= PROBLEM REQUIREMENTS =
The answer should consist solely of the lines from the first one below through the line containing "(fun _ => @nil B) l = [].", copied exactly.

= DATA EXCERPTS =

(** The lists of variables and of declarations have the same length. *)
Definition aligned (st : decls) : Prop := List.length (decl st) = List.length (dvars st).

Lemma aligned_operand p st l : aligned st -> aligned (use_operand p st l).
Proof.
  destruct st as [vs dc bs id n h]. unfold aligned. cbn. intros H.
  destruct (opens_scope p); rewrite ?length_alter;
    destruct (_ && _); rewrite ?length_insert; exact H.
Qed.

Lemma aligned_target p st l : aligned st -> aligned (define_target p st l).
Proof.
  destruct st as [vs dc bs id n h]. unfold aligned. cbn. intros H.
  destruct (opens_scope p); rewrite ?length_alter; destruct (_ && _);
    match goal with |- List.length (if ?b then _ else _) = _ => destruct b end;
    rewrite ?length_insert; exact H.
Qed.

Lemma scope_marks p st : aligned st ->
  marks [] (dvars st) (dvars (change_scope p st)) /\ aligned (change_scope p st).
Proof.
  destruct st as [vs dc bs id n h]. unfold aligned. intros H. cbn in H. unfold change_scope.
  repeat match goal with |- context [if ?b then _ else _] => destruct b end;
    cbn; auto using marks_refl.
  split; [apply end_scope_marks; exact H|].
  rewrite length_map, length_zip_with. lia.
Qed.

Lemma fold_marks (f : decls -> nat -> decls) (g : nat -> list nat) l :
  (forall st v, marks (g v) (dvars st) (dvars (f st v))) ->
  (forall st v, aligned st -> aligned (f st v)) -> forall st, aligned st ->
  marks (flat_map g l) (dvars st) (dvars (fold_left f l st)) /\ aligned (fold_left f l st).
Proof.
  intros Hm Ha. induction l as [|v l IH]; intros st Hst; cbn; [auto using marks_refl|].
  destruct (IH (f st v)); auto. split; [|assumption]. eapply marks_trans; eauto.
Qed.

(** The variables an instruction uses. *)
Definition ignored (p : InstrRecord) : bool := (token p =? REMsymbol) || (token p =? NOOPsymbol).
Definition uses (p : InstrRecord) : list nat :=
  if ignored p then [] else operands p ++ if opens_scope p then targets p else [].

Lemma flat_map_single {A} (l : list A) : flat_map (fun x => [x]) l = l.
Proof. induction l; cbn; congruence. Qed.
Lemma flat_map_none {A B} (l : list A) : flat_map (fun _ => @nil B) l = [].
Proof. induction l; cbn; auto. Qed.
(** The check of what is left of a block finds no more errors than that of the
    block. *)
Lemma chkDeclarations_slice keep mb mb' : keep 0%nat = true ->
  stmt mb' = slice keep 0 (stmt mb) -> map unflag (var mb') = map unflag (var mb) ->
  errors mb' <= errors mb ->
  (forall i p, stmt mb !! S i = Some p -> plain_slice (keep (S i)) (vtop mb) p) ->
  errors (chkDeclarations (clrDeclarations mb')) <= errors (chkDeclarations (clrDeclarations mb)).
Proof.
  intros H0 Hs Hv He Hp. rewrite !chkDeclarations_start.
  assert (Hc : map clear_flags (var mb') = map clear_flags (var mb)).
  { apply (f_equal (map clear_flags)) in Hv. rewrite !map_map in Hv. exact Hv. }
  assert (Hd : stmt mb' = take 1 (stmt mb) ++ slice keep 1 (drop 1 (stmt mb))).
  { rewrite Hs. destruct (stmt mb); cbn; [reflexivity|]. rewrite H0. reflexivity. }
  assert (Hi : argv (getInstrPtr mb' 0) = argv (getInstrPtr mb 0)).
  { unfold getInstrPtr. rewrite Hd. destruct (stmt mb); reflexivity. }
  assert (Hst : sim (decl_start (clrDeclarations mb)) (decl_start (clrDeclarations mb'))).
  { apply sim_start; cbn; [exact Hi|rewrite Hc; reflexivity|exact He|].
    intros i _ _. unfold decl_start, cell, clrDeclarations, vtop, getInstrPtr. cbn. rewrite Hc.
    unfold getInstrPtr in Hi. rewrite Hi. reflexivity. }
  replace (drop 1 (stmt (clrDeclarations mb'))) with (slice keep 1 (drop 1 (stmt mb)))
    by (cbn [clrDeclarations with_var stmt]; rewrite Hd; destruct (stmt mb); reflexivity).
  apply (sim_errs live_same), (removed_fold keep (vtop mb)); [|cbn; apply length_map|exact Hst].
  intros j p Hj. apply Hp. rewrite <- Hj. cbn [clrDeclarations with_var stmt].
  rewrite lookup_drop. reflexivity.
Qed.

End Removed.

(** ** With flags that are left over

    The check without [clrDeclarations] starts with variables that count as
    initialized. *)

(** The numbers of the blocks around an instruction: the outermost is 1, and the
    others are larger. *)
Definition numbered (bs : list Z) : Prop :=
  exists inner, bs = inner ++ [1] /\ Forall (fun b => 2 <= b) inner.

Lemma numbered_facts bs : numbered bs ->
  outermost bs = 1 /\ existsb (Z.eqb 1) bs = true /\ innermost bs <> 0 /\
  ((1 < List.length bs)%nat -> 2 <= innermost bs).
Proof.
  intros (inner & -> & Hi). split_and!.
  - unfold outermost. apply last_last.
  - rewrite existsb_app. apply orb_true_intro. right. reflexivity.
  - destruct Hi as [|b l Hb _]; cbn; lia.
  - destruct Hi as [|b l Hb _]; cbn; lia.
Qed.

(** A variable of which nothing is known. *)
Definition blank (c : bool * Z) : Prop := fst c = false /\ snd c = 0.

(** From the fresh flags of a variable to the ones left over: what is blank now
    is blank then, and what is declared in an inner block is declared there. *)
Definition left_over (_ : nat) (c d : bool * Z) : Prop :=
  (blank d -> blank c) /\ (snd d = 0 \/ snd d = 1 \/ snd d = snd c) /\
  (fst d = false -> snd d = 0 \/ snd d = 1).

Ltac cells :=
  repeat match goal with
  | c : (bool * Z)%type |- _ => destruct c as [? ?]
  | |- context [?a =? ?b] => destruct (Z.eqb_spec a b)
  | H : context [?a =? ?b] |- _ => destruct (Z.eqb_spec a b)
  end.

Lemma respects_left_over p bs : numbered bs -> respects left_over p bs.
Proof.
  intros Hn. destruct (numbered_facts bs Hn) as (Ho & H1 & Hi & Hl). split.
  - intros l [f1 d1] [f2 d2] _ (A & B & C). unfold left_over, blank, use_cell, bad_cell in *.
    cbn [fst snd] in *. rewrite Ho. split.
    + destruct (opens_scope p), (catching p); cbn [orb andb]; cells; subst; cbn [andb];
        intuition (try discriminate; try lia).
    + intros g. destruct (Z.eqb_spec d2 0) as [-> |Hd].
      * destruct f2; [rewrite andb_false_r; discriminate|].
        destruct A as [-> ->]; auto.
      * destruct f2; [discriminate|]. destruct (C eq_refl) as [E|E]; [lia|].
        rewrite E, H1. discriminate.
  - intros l [f1 d1] [f2 d2] _ (A & B & C). unfold left_over, blank, define_cell in *.
    cbn [fst snd] in *. rewrite Ho. 
    split; [intros [E _]; discriminate|]. split; [|discriminate].
    destruct (Z.eqb_spec d2 0) as [-> |Hd].
    + destruct f2; cbn [andb Z.eqb]; [auto|]. destruct A as [-> ->]; auto.
    + rewrite andb_false_r. apply Z.eqb_neq in Hd as Hd'. rewrite Hd'.
      destruct B as [B|[B|B]]; [lia|auto|]. subst d2. rewrite Hd', andb_false_r, Hd'. auto.
  - intros Hlen l [f1 d1] [f2 d2] (A & B & C). specialize (Hl Hlen).
    unfold left_over, blank, end_cell in *. cbn [fst snd] in *.
    destruct (Z.eqb_spec d2 (innermost bs)), (Z.eqb_spec d1 (innermost bs)); cbn [fst snd];
      intuition (try discriminate; try lia).
Qed.

(** The blocks of a program. *)
Definition block_count (ps : list InstrRecord) : Z :=
  Z.of_nat (List.length (List.filter blockStart ps)).

Lemma block_count_cons p ps :
  block_count (p :: ps) = block_count ps + if blockStart p then 1 else 0.
Proof. unfold block_count. cbn. destruct (blockStart p); cbn [List.length]; lia. Qed.

(** The numbers that are left suffice for [n] more blocks. *)
Definition scoped (n : Z) (st : decls) : Prop :=
  numbered (blks st) /\ 1 <= blkId st /\ blkId st + n < 2 ^ 15.

Lemma scoped_scope n p st : 0 <= n -> scoped (n + if blockStart p then 1 else 0) st ->
  scoped n (change_scope p st).
Proof.
  intros Hn ((inner & Hb & Hi) & H1 & H2). destruct st as [vs dc bs id m h]. cbn in Hb, H1, H2.
  unfold scoped, change_scope. destruct (blockStart p) eqn:Es; cbn [andb].
  - assert (Ex : blockExit p = false).
    { destruct (blockExit p) eqn:E; [|reflexivity]. rewrite (exit_not_start p E) in Es. discriminate. }
    destruct (negb _); [destruct (_ <? _)%nat|].
    + cbn. rewrite swrap_id by (unfold srange; lia). split; [|lia]. exists ((id + 1) :: inner).
      rewrite Hb. split; [reflexivity|]. constructor; [lia|exact Hi].
    + cbn. split; [exists inner; auto|lia].
    + rewrite Ex. cbn. split; [exists inner; auto|lia].
  - destruct (blockExit p && _ && _) eqn:Ex.
    + apply andb_prop in Ex as [Ex _]. apply andb_prop in Ex as [_ Ex%Nat.ltb_lt].
      destruct (end_scope _ vs dc). cbn. split; [|lia].
      rewrite Hb, List.length_app in Ex. rewrite Hb. destruct inner as [|b inner]; [cbn in Ex; lia|].
      exists inner. split; [reflexivity|]. inversion Hi. assumption.
    + cbn. split; [exists inner; auto|lia].
Qed.

Lemma fold_keeps {B} (g : decls -> B) (f : decls -> nat -> decls) l :
  (forall st v, g (f st v) = g st) -> forall st, g (fold_left f l st) = g st.
Proof.
  intros H. induction l as [|v l IH]; intros st; cbn; [reflexivity|]. rewrite IH. apply H.
Qed.

Lemma scoped_step n p st : 0 <= n -> scoped (n + if blockStart p then 1 else 0) st ->
  scoped n (decl_step st p).
Proof.
  intros Hn H. assert (H' : scoped n st)
    by (destruct H as (H1 & H2 & H3); repeat split; auto; destruct (blockStart p); lia).
  unfold decl_step. destruct (dhalted st); [exact H'|]. destruct (_ || _); [exact H'|].
  assert (E : forall m, scoped m st ->
    scoped m (fold_left (define_target p) (targets p) (fold_left (use_operand p) (operands p) st))).
  { intros m. unfold scoped. rewrite !(fold_keeps blks), !(fold_keeps blkId); auto;
      intros s v; solve [apply target_keeps|apply operand_keeps]. }
  destruct (barrier p =? 0); [apply E, H'|]. apply scoped_scope; [exact Hn|apply E, H].
Qed.

Lemma left_over_fold n l : forall st1 st2,
  (forall p, In p l -> forall v, In v (argv p) -> (v < n)%nat) ->
  List.length (dvars st1) = n -> scoped (block_count l) st1 -> sim left_over st1 st2 ->
  sim left_over (fold_left decl_step l st1) (fold_left decl_step l st2).
Proof.
  induction l as [|p l IH]; intros st1 st2 Hin Hn Hs H; cbn [fold_left]; [exact H|].
  rewrite block_count_cons in Hs. apply IH.
  - intros q Hq. apply Hin. right. exact Hq.
  - rewrite decl_step_length; [exact Hn|]. apply (sim_aligned _ _ _ H).
  - apply scoped_step; [unfold block_count; lia|exact Hs].
  - apply sim_step; [exact H|apply respects_left_over, Hs|].
    intros v Hv. unfold fits. rewrite Hn. apply (Hin p); [left; reflexivity|exact Hv].
Qed.

(** Jumps do not matter. *)
Lemma fold_unjump l : forall st,
  fold_left decl_step l st = fold_left decl_step (map unjump l) st.
Proof. induction l as [|p l IH]; intros st; cbn [fold_left map]; [reflexivity|]. apply IH. Qed.

Lemma declared_signature l : forall dc i, (forall d, In d dc -> d = 0 \/ d = 1) ->
  (i < List.length dc)%nat -> declare_all l 1 dc !!! i = 0 \/ declare_all l 1 dc !!! i = 1.
Proof.
  unfold declare_all. induction l as [|v l IH]; intros dc i Hd Hi; cbn [fold_left].
  - apply Hd. apply list_elem_of_In. apply list_elem_of_lookup_total_2. exact Hi.
  - apply IH; [|rewrite length_insert; exact Hi]. intros d Hin.
    apply list_elem_of_In, list_elem_of_lookup in Hin. destruct Hin as [j Hj].
    rewrite list_lookup_insert in Hj. case_decide; [right; congruence|].
    apply Hd, list_elem_of_In, list_elem_of_lookup. eauto.
Qed.

(** A check finds no more errors with the flags that are left over than without
    them, if the numbers of the blocks fit in a short integer. *)
Lemma chkDeclarations_stale mb mb' :
  map unjump (stmt mb') = map unjump (stmt mb) ->
  map unflag (var mb') = map unflag (map clear_flags (var mb)) -> errors mb' <= errors mb ->
  (forall p, In p (drop 1 (stmt mb)) -> forall v, In v (argv p) -> (v < vtop mb)%nat) ->
  block_count (drop 1 (stmt mb)) < 2 ^ 15 - 1 ->
  errors (chkDeclarations mb') <= errors (chkDeclarations (clrDeclarations mb)).
Proof.
  intros Hs Hv He Hin Hn. rewrite !chkDeclarations_start, (fold_unjump (drop 1 (stmt mb'))).
  rewrite <- skipn_map, Hs, skipn_map, <- fold_unjump.
  assert (Hl : vtop mb' = vtop mb).
  { apply (f_equal (@List.length _)) in Hv. rewrite !length_map in Hv. exact Hv. }
  assert (Ha : argv (getInstrPtr mb' 0) = argv (getInstrPtr mb 0)).
  { unfold getInstrPtr. rewrite !list_lookup_total_alt. apply (f_equal (fun l => l !! 0%nat)) in Hs.
    rewrite !list_lookup_fmap in Hs. destruct (stmt mb' !! 0%nat), (stmt mb !! 0%nat);
      try discriminate; [|reflexivity].
    apply (inj Some), (f_equal argv) in Hs. exact Hs. }
  apply (sim_errs left_over), (left_over_fold (vtop mb)); [exact Hin|cbn; apply length_map| |].
  - split; [exists []; auto|]. cbn [decl_start blkId clrDeclarations with_var stmt]. lia.
  - apply sim_start; [exact Ha|exact Hv|exact He|]. intros i Hi. unfold fits in Hi.
    cbn in Hi. rewrite length_map in Hi. unfold left_over, blank, cell, decl_start.
    cbn [dvars decl clrDeclarations with_var var fst snd].
    replace (init (map clear_flags (var mb) !!! i)) with false
      by (rewrite list_lookup_total_alt, list_lookup_fmap;
          destruct (lookup_lt_is_Some_2 (var mb) i Hi) as [x ->]; reflexivity).
    replace (vtop (clrDeclarations mb)) with (vtop mb)
      by (unfold vtop; cbn; rewrite length_map; reflexivity).
    change (getInstrPtr (clrDeclarations mb) 0) with (getInstrPtr mb 0). rewrite Hl, Ha.
    split; [intros [_ H]; auto|]. split; [auto|]. intros _. apply declared_signature.
    + intros d Hd. apply list_elem_of_In, elem_of_replicate in Hd. tauto.
    + rewrite length_replicate. exact Hi.
Qed.
(** An instruction reads no variable that is dead, and a call knows what it
    calls. *)
Definition reads_live (p : InstrRecord) : Prop :=
  (ignored p = false -> forall v, In v (operands p) -> ~ dead v) /\
  (opens_scope p = true -> forall v, In v (argv p) -> ~ dead v) /\
  (opens_scope p = true \/ barrier p = RAISEsymbol -> ~ dead (getDestVar p)).
Definition resolved (p : InstrRecord) : Prop :=
  (token p = PATcall -> fcn p <> None) /\ (token p = FACcall -> blk p <> None).

Record slice_of : Prop := {
  so_vars : map unflag (var mb') = map unflag (var mb);
  so_code : map unjump (stmt mb') = map unjump (slice keep 0 (stmt mb));
  so_jumps : forall i p, stmt mb !! i = Some p -> keep i = true -> jumps p = true ->
    jump (stmt mb' !!! rk i) = rk (jump p) /\ (0 < jump p < stop mb)%nat;
  so_barrier : forall i p, stmt mb !! i = Some p -> blockStart p = true -> keep (jump p) = true;
  so_pos : (0 < stop mb)%nat;
  so_first : keep 0 = true;
  so_last : keep (stop mb - 1) = true;
  so_removed : forall i p, stmt mb !! i = Some p -> keep i = false ->
    barrier p = 0 /\ harmless p;
  so_kept : forall i p, stmt mb !! S i = Some p -> keep (S i) = true ->
    reads_live p /\ resolved p }.

Hypothesis sliced : slice_of.

(** ** Stacks *)

Definition agree (st st' : list ValRecord) : Prop :=
  List.length st = List.length st' /\ forall v, ~ dead v -> st !!! v = st' !!! v.

Lemma lookup_total_insert_cases (l : list ValRecord) i x j :
  <[i := x]> l !!! j = if bool_decide (i = j /\ (i < List.length l)%nat) then x else l !!! j.
Proof.
  rewrite !list_lookup_total_alt. case_bool_decide as H.
  - destruct H as [-> H]. rewrite list_lookup_insert_eq by exact H. reflexivity.
  - destruct (decide (i = j)) as [-> |Hn].
    + rewrite list_insert_ge by lia. reflexivity.
    + rewrite list_lookup_insert_ne by exact Hn. reflexivity.
Qed.

(** The same value in the same variable: the stacks agree where they did, and
    at that variable. *)
Lemma insert_same (st st' : list ValRecord) i x j : List.length st = List.length st' ->
  st !!! j = st' !!! j -> <[i := x]> st !!! j = <[i := x]> st' !!! j.
Proof. intros Hl H. rewrite !lookup_total_insert_cases, Hl. case_bool_decide; auto. Qed.

Lemma agree_insert st st' i x : agree st st' -> agree (<[i := x]> st) (<[i := x]> st').
Proof.
  intros [Hl H]. split; [rewrite !length_insert; exact Hl|]. intros v Hv.
  apply insert_same; auto.
Qed.

Lemma agree_dead st st' i x : agree st st' -> dead i -> agree (<[i := x]> st) st'.
Proof.
  intros [Hl H] Hi. split; [rewrite length_insert; exact Hl|]. intros v Hv.
  rewrite lookup_total_insert_cases. case_bool_decide as E; [|auto].
  destruct E as [-> _]. contradiction.
Qed.

(** Stacks that agree also at one more variable, [x] if there is one. *)
Definition agree_at (x : option nat) (st st' : list ValRecord) : Prop :=
  agree st st' /\ match x with Some v => st !!! v = st' !!! v | None => True end.

Lemma agree_at_insert x st st' i v : agree_at x st st' ->
  agree_at x (<[i := v]> st) (<[i := v]> st').
Proof.
  intros [H Hx]. split; [apply agree_insert; exact H|].
  destruct x as [y|]; [|exact I]. destruct H. apply insert_same; auto.
Qed.

Lemma fold_agree {A} x (f : list ValRecord -> A -> list ValRecord) l :
  (forall st st' a, In a l -> agree_at x st st' -> agree_at x (f st a) (f st' a)) ->
  forall st st', agree_at x st st' -> agree_at x (fold_left f l st) (fold_left f l st').
Proof.
  induction l as [|a l IH]; intros Hf st st' H; cbn; [exact H|].
  apply IH; [intros; apply Hf; auto; right; auto|apply Hf; [left; auto|exact H]].
Qed.

Lemma fold_dead {A} (f : list ValRecord -> A -> list ValRecord) l :
  (forall st st' a, In a l -> agree st st' -> agree (f st a) st') ->
  forall st st', agree st st' -> agree (fold_left f l st) st'.
Proof.
  induction l as [|a l IH]; intros Hf st st' H; cbn; [exact H|].
  apply IH; [intros; apply Hf; auto; right; auto|apply Hf; [left; auto|exact H]].
Qed.

Lemma in_combine_dead {B} p (l : list B) q : (forall v, In v (targets p) -> dead v) ->
  In q (combine (targets p) l) -> dead (fst q).
Proof. intros H Hq. destruct q as [a b]. apply H. eapply in_combine_l. exact Hq. Qed.

(** A removed instruction changes dead variables only. *)
Lemma harmless_token callee depth m pc p st w : harmless p -> exists st1,
  exec_token ATOMnil commands factories blocks callee depth m pc p st w = Done (st1, None, w) /\
  forall st', agree st st' -> agree st1 st'.
Proof.
  assert (Hnative : forall f, pure f -> (forall v, In v (targets p) -> dead v) -> exists st1,
            Done (call_native f p st w) = Done (st1, None, w) /\
            forall st', agree st st' -> agree st1 st').
  { intros f Hf Hd. destruct (Hf (arguments p st) w) as [rs Hrs]. exists (store_results p rs st).
    unfold call_native. rewrite Hrs. split; [reflexivity|].
    apply fold_dead. intros s1 s2 [a [b|]] Hq Ha; [|exact Ha]. apply agree_dead; [exact Ha|].
    apply (in_combine_dead _ _ _ Hd Hq). }
  unfold exec_token. intros [Ht|[Hd [Ht|[Ht|[Ht|Ht]]]]].
  - rewrite Ht. eauto.
  - rewrite Ht. exists (assign ATOMnil p st). split; [reflexivity|].
    apply fold_dead. intros s1 s2 [a b] Hq Ha. apply agree_dead; [exact Ha|].
    apply (in_combine_dead _ _ _ Hd Hq).
  - rewrite Ht. eauto.
  - repeat match goal with |- context [token p =? ?c] =>
      replace (token p =? c) with false
        by (symmetry; apply Z.eqb_neq; intros E; rewrite E in Ht; discriminate Ht) end. eauto.
  - destruct Ht as [(Ht & f & Ef & Hf)|[(Ht & Hc & f & Ef & Hf)|(Ht & b & Eb & Hf)]];
      rewrite Ht; cbv [ASSIGNsymbol PATcall CMDcall FACcall Z.eqb Pos.eqb].
    + rewrite Ef. apply Hnative; assumption.
    + rewrite Ef. destruct (Nat.ltb_spec 16 (argc p)); [lia|]. apply Hnative; assumption.
    + rewrite Eb. apply Hnative; assumption.
Qed.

= SOLUTION =
(** The lists of variables and of declarations have the same length. *)
Definition aligned (st : decls) : Prop := List.length (decl st) = List.length (dvars st).

Lemma aligned_operand p st l : aligned st -> aligned (use_operand p st l).
Proof.
  destruct st as [vs dc bs id n h]. unfold aligned. cbn. intros H.
  destruct (opens_scope p); rewrite ?length_alter;
    destruct (_ && _); rewrite ?length_insert; exact H.
Qed.

Lemma aligned_target p st l : aligned st -> aligned (define_target p st l).
Proof.
  destruct st as [vs dc bs id n h]. unfold aligned. cbn. intros H.
  destruct (opens_scope p); rewrite ?length_alter; destruct (_ && _);
    match goal with |- List.length (if ?b then _ else _) = _ => destruct b end;
    rewrite ?length_insert; exact H.
Qed.

Lemma scope_marks p st : aligned st ->
  marks [] (dvars st) (dvars (change_scope p st)) /\ aligned (change_scope p st).
Proof.
  destruct st as [vs dc bs id n h]. unfold aligned. intros H. cbn in H. unfold change_scope.
  repeat match goal with |- context [if ?b then _ else _] => destruct b end;
    cbn; auto using marks_refl.
  split; [apply end_scope_marks; exact H|].
  rewrite length_map, length_zip_with. lia.
Qed.

Lemma fold_marks (f : decls -> nat -> decls) (g : nat -> list nat) l :
  (forall st v, marks (g v) (dvars st) (dvars (f st v))) ->
  (forall st v, aligned st -> aligned (f st v)) -> forall st, aligned st ->
  marks (flat_map g l) (dvars st) (dvars (fold_left f l st)) /\ aligned (fold_left f l st).
Proof.
  intros Hm Ha. induction l as [|v l IH]; intros st Hst; cbn; [auto using marks_refl|].
  destruct (IH (f st v)); auto. split; [|assumption]. eapply marks_trans; eauto.
Qed.

(** The variables an instruction uses. *)
Definition ignored (p : InstrRecord) : bool := (token p =? REMsymbol) || (token p =? NOOPsymbol).
Definition uses (p : InstrRecord) : list nat :=
  if ignored p then [] else operands p ++ if opens_scope p then targets p else [].

Lemma flat_map_single {A} (l : list A) : flat_map (fun x => [x]) l = l.
Proof. induction l; cbn; congruence. Qed.
Lemma flat_map_none {A B} (l : list A) : flat_map (fun _ => @nil B) l = [].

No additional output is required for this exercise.